Выбрать главу

*   *   *

Суббота, 17 сентября

 

Милая моя кисанька, итак, с прошлого вторника я снова водворился в Петербурге — ровно через шесть недель после того, как покинул это приятное местопребывание. На этот раз я совершил путешествие в многочисленном обществе знакомых. Кроме княгини Юсуповой тут были Муравьевы, граф Перовский, бывший министр внутренних дел со своим племянником графом Алексеем Толстым, голландский посланник г-н Дюбуа и т. д., и т. д. Это было не так скучно, как путешествие по ту сторону Москвы, однако все-таки весьма утомительно, и я порядком измучился, но не столько по причине неудобств для себя лично, сколько в предвидении того, как потом измучаешься ты. И, однако, чего бы я не дал, чтобы знать, что ты уже на этой пресловутой железной дороге и первая часть путешествия, полная всяких передряг, которые трудно предусмотреть и преодолеть, осталась для тебя позади.

[…]Благодарю, моя киска, ты пишешь, как никто другой, и невозможно лучше тебя излагать свои мысли... Твой слог почти столь же выразителен, и выразительность его почти столь же приятна, сколь приятно выражение твоего милого и прелестного лица... Что касается содержания твоего письма, помеченного 11-м, то известия, полученные с тех пор, раскрыли перед тобой все значение севастопольской катастрофы... О да, ты вполне права, — наш ум, наш бедный человеческий ум захлебывается и тонет в потоках крови, по-видимому, — по крайней мере, так кажется — столь бесполезно пролитой... И это ужасное бедствие, вероятно, только исходная точка, первое звено целой цепи еще более страшных бедствий... Я считаю Крым потерянным и армию князя Горчакова поставленной в очень тяжелые условия. Здесь почти все разделяют это мнение — и действительно, нельзя обманывать себя относительно огромной опасности положения. Ибо что может быть серьезнее такого положения, когда даже некоторые успехи — в той мере, в какой они возможны, — только продлили бы, как это было под Севастополем, агонию защитников и, самое большое, заставили бы противника направить на другое место свой удар, хотя и там не было бы ни малейшей надежды отвести или отразить его. Никогда еще, быть может, не происходило ничего подобного в истории мира: империя, великая, как мир, имеющая так мало средств защиты и лишенная всякой надежды, всяких видов на более благоприятный исход.

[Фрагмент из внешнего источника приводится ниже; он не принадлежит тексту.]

(* ===== verification/_CoqProject ===== *)
-Q . S2P
Prelude.v
RustStd.v
Collections.v
Effect.v
Vocab.v
External.v
Instances.v
Value.v
Envelope.v
Frame.v
Decode.v
Encode.v
Turtle.v
EncodeSpec.v
DecodeSpec.v
Wire.v
Transport.v
RoundTrip.v
TurtleParse.v
Request.v
Response.v
Entrainment.v
AuthTypes.v
Chain.v
Policy.v
Fingerprint.v
CivilDate.v
Cache.v
Human.v
Script.v
Auth.v
SparqlTerm.v
SparqlCompile.v
SparqlSpec.v
SparqlSafe.v
SparqlCursor.v
SparqlParse.v
SparqlParseSafe.v
SparqlSerialize.v
SparqlRoundTrip.v
SparqlTyping.v
SparqlStore.v
SparqlSurface.v
SparqlStoreInv.v
SparqlStoreSpec.v
SparqlStoreProps.v
SparqlDump.v
Authorizer.v
NodeDb.v
NodeSql.v
NodeGate.v
NodeDemo.v
NodeGateProps.v
NodeKnock.v
NodeExecute.v
NodeExecuteProps.v
NodeFrames.v
NodeProjection.v
NodeEntrain.v
NodeSparql.v
NodeSparqlProps.v
NodeDdl.v
NodeSpec.v
NodeDdlProps.v
NodeHelp.v
NodeChatMsg.v
NodeChat.v
NodeChatProps.v
Outbox.v
OutboxProps.v
NodeServe.v
OutboxDelivery.v
Web.v
Csv.v
WebApi.v
NodeApps.v
NodeSystem.v
NodeMods.v
NodeMedia.v
Remote.v
(* ===== verification/Effect.v ===== *)
(** * Effect: code over a state that may fail

    Computations that read and write a state and may stop with an error, the
    shape of the methods over a database connection: sequencing, loops that
    stop at the first error, and invariants. *)

From S2P Require Import Prelude.

Definition Eff (S E A : Type) : Type := S -> result E A * S.

Section effects.
Context {S E : Type}.

Definition eret {A} (a : A) : Eff S E A := fun s => (Ok a, s).
Definition ethrow {A} (e : E) : Eff S E A := fun s => (Err e, s).
Definition ebind {A B} (f : A -> Eff S E B) (m : Eff S E A) : Eff S E B :=
  fun s => match m s with
           | (Ok a, s') => f a s'
           | (Err e, s') => (Err e, s')
           end.

(** [?] on a value that is already there. *)
Definition elift {A} (r : result E A) : Eff S E A := fun s => (r, s).

(** Code that cannot fail, but reads and writes the state. *)
Definition etotal {A} (f : S -> A * S) : Eff S E A := fun s => let '(a, s') := f s in (Ok a, s').

(** [for a in l { .. }], threading a local [b]; an [Err] leaves the loop. *)
Fixpoint efold {A B} (f : B -> A -> Eff S E B) (b : B) (l : list A) : Eff S E B :=
  match l with
  | [] => eret b
  | a :: l' => ebind (fun b' => efold f b' l') (f b a)
  end.
End effects.

(** [.map_err(g)]. *)
Definition emap_err {S E F A} (g : E -> F) (m : Eff S E A) : Eff S F A :=
  fun s => match m s with
           | (Ok a, s') => (Ok a, s')
           | (Err e, s') => (Err (g e), s')
           end.

Notation "'let*' x := m 'in' k" := (ebind (fun x => k) m)
  (at level 10, x pattern, m at level 200, k at level 200,
   format "'[v' 'let*'  x  :=  m  'in' '/' k ']'") : rsntr_scope.

(** ** Hoare triples *)

Section hoare.
Context {S E : Type}.

(** From a state in [P]: a value and a state in [Q], or an error and a state in
    [R]. *)
Definition hoare {A} (P : S -> Prop) (m : Eff S E A) (Q : A -> S -> Prop) (R : S -> Prop) : Prop :=
  forall s, P s -> match m s with
                   | (Ok a, s') => Q a s'
                   | (Err _, s') => R s'
                   end.

Lemma hoare_ret {A} (a : A) (Q : A -> S -> Prop) R : hoare (Q a) (eret a) Q R.
Proof. by intros s H. Qed.

Lemma hoare_bind {A B} P (m : Eff S E A) (f : A -> Eff S E B) Q Q' R :
  hoare P m Q R -> (forall a, hoare (Q a) (f a) Q' R) -> hoare P (ebind f m) Q' R.
Proof.
  intros Hm Hf s Hs. specialize (Hm s Hs). unfold ebind. destruct (m s) as [[a|e] s']; [|done].
  by apply Hf.
Qed.

Lemma hoare_conseq {A} (P P' : S -> Prop) (m : Eff S E A) (Q Q' : A -> S -> Prop) (R R' : S -> Prop) :
  hoare P' m Q' R' -> (forall s, P s -> P' s) -> (forall a s, Q' a s -> Q a s) -> (forall s, R' s -> R s) ->
  hoare P m Q R.
Proof.
  intros Hm HP HQ HR s Hs. specialize (Hm s (HP s Hs)). destruct (m s) as [[a|e] s']; auto.
Qed.

Lemma hoare_pre {A} (P P' : S -> Prop) (m : Eff S E A) Q R :
  hoare P' m Q R -> (forall s, P s -> P' s) -> hoare P m Q R.
Proof. intros Hm HP. by eapply hoare_conseq. Qed.

Lemma hoare_lift {A} (r : result E A) (P : S -> Prop) : hoare P (elift r) (fun a s => r = Ok a /\ P s) P.
Proof. intros s Hs. cbn. by destruct r. Qed.

Lemma hoare_fold {A B} (f : B -> A -> Eff S E B) (Inv : B -> list A -> S -> Prop) R :
  (forall b a l, hoare (Inv b (a :: l)) (f b a) (fun b' s => Inv b' l s) R) ->
  forall l b, hoare (Inv b l) (efold f b l) (fun b' s => Inv b' [] s) R.
Proof.
  intros Hf l. induction l as [|a l IH]; intros b; cbn [efold]; [by intros s Hs|].
  eapply hoare_bind; [apply Hf|]. intros b'. apply IH.
Qed.
End hoare.

(** Triples whose error condition also looks at the error. *)
Section triples.
Context {S E : Type}.

Definition triple {A} (P : S -> Prop) (m : Eff S E A) (Q : A -> S -> Prop) (R : E -> S -> Prop) : Prop :=
  forall s, P s -> match m s with
                   | (Ok a, s') => Q a s'
                   | (Err e, s') => R e s'
                   end.

Lemma triple_ret {A} (a : A) (Q : A -> S -> Prop) R : triple (Q a) (eret a) Q R.
Proof. by intros s H. Qed.

Lemma triple_bind {A B} P (m : Eff S E A) (f : A -> Eff S E B) Q Q' R :
  triple P m Q R -> (forall a, triple (Q a) (f a) Q' R) -> triple P (ebind f m) Q' R.
Proof.
  intros Hm Hf s Hs. specialize (Hm s Hs). unfold ebind. destruct (m s) as [[a|e] s']; [|done].
  by apply Hf.
Qed.

Lemma triple_conseq {A} (P P' : S -> Prop) (m : Eff S E A) (Q Q' : A -> S -> Prop) (R R' : E -> S -> Prop) :
  triple P' m Q' R' -> (forall s, P s -> P' s) -> (forall a s, Q' a s -> Q a s) -> (forall e s, R' e s -> R e s) ->
  triple P m Q R.
Proof.
  intros Hm HP HQ HR s Hs. specialize (Hm s (HP s Hs)). destruct (m s) as [[a|e] s']; auto.
Qed.

Lemma triple_pre {A} (P P' : S -> Prop) (m : Eff S E A) Q R :
  triple P' m Q R -> (forall s, P s -> P' s) -> triple P m Q R.
Proof. intros Hm HP. by eapply triple_conseq. Qed.

Lemma triple_lift {A} (r : result E A) (P : S -> Prop) (R : E -> S -> Prop) :
  (forall e s, P s -> r = Err e -> R e s) -> triple P (elift r) (fun a s => r = Ok a /\ P s) R.
Proof. intros HR s Hs. cbn. destruct r; [done|]. by apply HR. Qed.

(** A condition that does not depend on the state. *)
Lemma triple_pure {A} (X : Prop) (P : S -> Prop) (m : Eff S E A) Q R :
  (X -> triple P m Q R) -> triple (fun s => X /\ P s) m Q R.
Proof. intros H s [HX HP]. by apply H. Qed.
End triples.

Чтобы получить более ясное понятие о сущности этой борьбы, следует представить себе Россию, обреченную только одной рукой отбиваться от гигантского напора объединившихся Франции и Англии, тогда как другая ее рука сдавлена в тисках Австрии, к которой тотчас примкнет вся Германия, как только нам вздумается высвободить эту руку, чтобы попытаться схватить теснящего нас врага... Для того чтобы создать такое безвыходное положение, нужна была чудовищная тупость этого злосчастного человека, который в течение своего тридцатилетнего царствования, находясь в самых выгодных условиях, ничем не воспользовался и все упустил, умудрившись завязать борьбу при самых невозможных обстоятельствах. Если бы кто-нибудь, желая войти в дом, сначала заделал бы двери и окна, а затем пробивал стену головой , он поступил бы не более безрассудно, чем это сделал два года назад незабвенный покойник. Это безрассудство так велико и предполагает такое ослепление, что невозможно видеть в нем заблуждение и помрачение ума одного человека и делать его одного ответственным за подобное безумие. Нет, конечно, его ошибка была лишь роковым последствием совершенно ложного направления, данного задолго до него судьбам России, — и именно потому, что это отклонение началось в столь отдаленном прошлом и теперь так глубоко, я и полагаю, что возвращение на верный путь будет сопряжено с долгими и весьма жесткими испытаниями. Что же касается конечного исхода борьбы в пользу России, то, мне кажется, он сомнителен менее, чем когда-либо. […]

 

Из Москвы Тютчев возвращался в Петербург с целой командой царедворцев, которые сопровождали императорскую семью при приезде в старую столицу. Кроме уже знакомых нам Юсуповой, Муравьевых был и граф Лев Александрович Перовский (1792—1856) со своим любимым племянником, графом Алексеем Константиновичем Толстым (1817—1875), тогда уже известным поэтом и, кстати, также дальним родственником Тютчева. Но между поэтами, думается, не было дружеской приязни из-за того, что Алексей Константинович тогда уже был страстно влюблен в Софью Андреевну Миллер, к тому времени еще жену конногвардейского полковника Льва Федоровича Миллера, крестника и двоюродного брата Федора Ивановича Тютчева. Такие перипетии в дворянских семьях нередко встречались.